Great Lakes show massive ice loss, study says
Journal of Climate study attributes shrinking ice cover to global warming
Most of the water in the Great Lakes hasn't frozen over this year — largely because of a warmer-than-usual winter — and a new study shows the lakes have been losing ice cover for 40 years.
Lake Superior is the coldest of the Great Lakes. Yet only a thin layer of ice surrounds a cargo ship in the Thunder Bay, Ont., harbour. Past the breakwall, there's no ice at all.
Thunder Bay Port Authority CEO Tim Heney, a 20 year-veteran in his industry, said the lack of ice is remarkable.
"It's the first time I ever remember the water being open right into Thunder Bay," Heney said. "I've never seen this before."
According to a new study published in the Journal of Climate, the Great Lakes have lost more than two-thirds of their ice cover over the last four decades. Lake Erie and Lake St. Clair lost the least (50 per cent), while Lake Ontario has lost the most ice (88 per cent). That's more than even the study's lead author, ice climatologist Jia Wang, expected.

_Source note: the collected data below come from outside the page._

(* ===== verification/Http.v ===== *)
(** * Interfaces of the HTTP and URL libraries

    The proxy builds on the crates [http] and [url], whose code is not part of
    the repository.  Each is a class of operations with a second class of the
    documented facts the proxy relies on; [SimpleHttp] instantiates them with
    small executable definitions.  The file also models the number and IP
    address parsers of the Rust standard library that the source calls. *)

From S2P Require Import Prelude RustStr.

(** ** [str::parse] for unsigned integers *)

Fixpoint digits_value (acc : Z) (s : string) : option Z :=
  match s with
  | EmptyString => Some acc
  | String c rest => if is_ascii_digit c then digits_value (acc * 10 + (code c - 48)) rest else None
  end.

(** An optional sign [+], then at least one decimal digit, in range. *)
Definition parse_uint (width_max : Z) (s : string) : option Z :=
  let digits := match s with String "+" rest => rest | _ => s end in
  if is_empty digits then None
  else opt_filter (fun n => n <=? width_max) (digits_value 0 digits).

Definition parse_u16 : string -> option Z := parse_uint u16_max.
Definition parse_u64 : string -> option Z := parse_uint u64_max.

"It's really, really huge," he said.
Adam Cornwell, an assistant professor of geography at Lakehead University, said Wang's findings are consistent with other climate research — all of which sends a powerful message.
"What's happening on the Great Lakes is an immediate reminder that our climate is changing and the expectations that we've had in the past aren't going to hold true for the future," Cornwell said.
"And one of those expectations is a season of ice cover on the Great Lakes."
The study noted that ice cover varies from year to year, depending on whether cold or warm systems are passing through. But it attributes the overall ice decrease to global warming — a factor that can affect fish and marine plants.
The impact isn't just environmental, according to the study. Ships could be forced to navigate lower water levels as less ice results in more evaporation.
"We could be changing to a regime even just over the next 30 years where ice-free seasons happen more often than not," Cornwell said.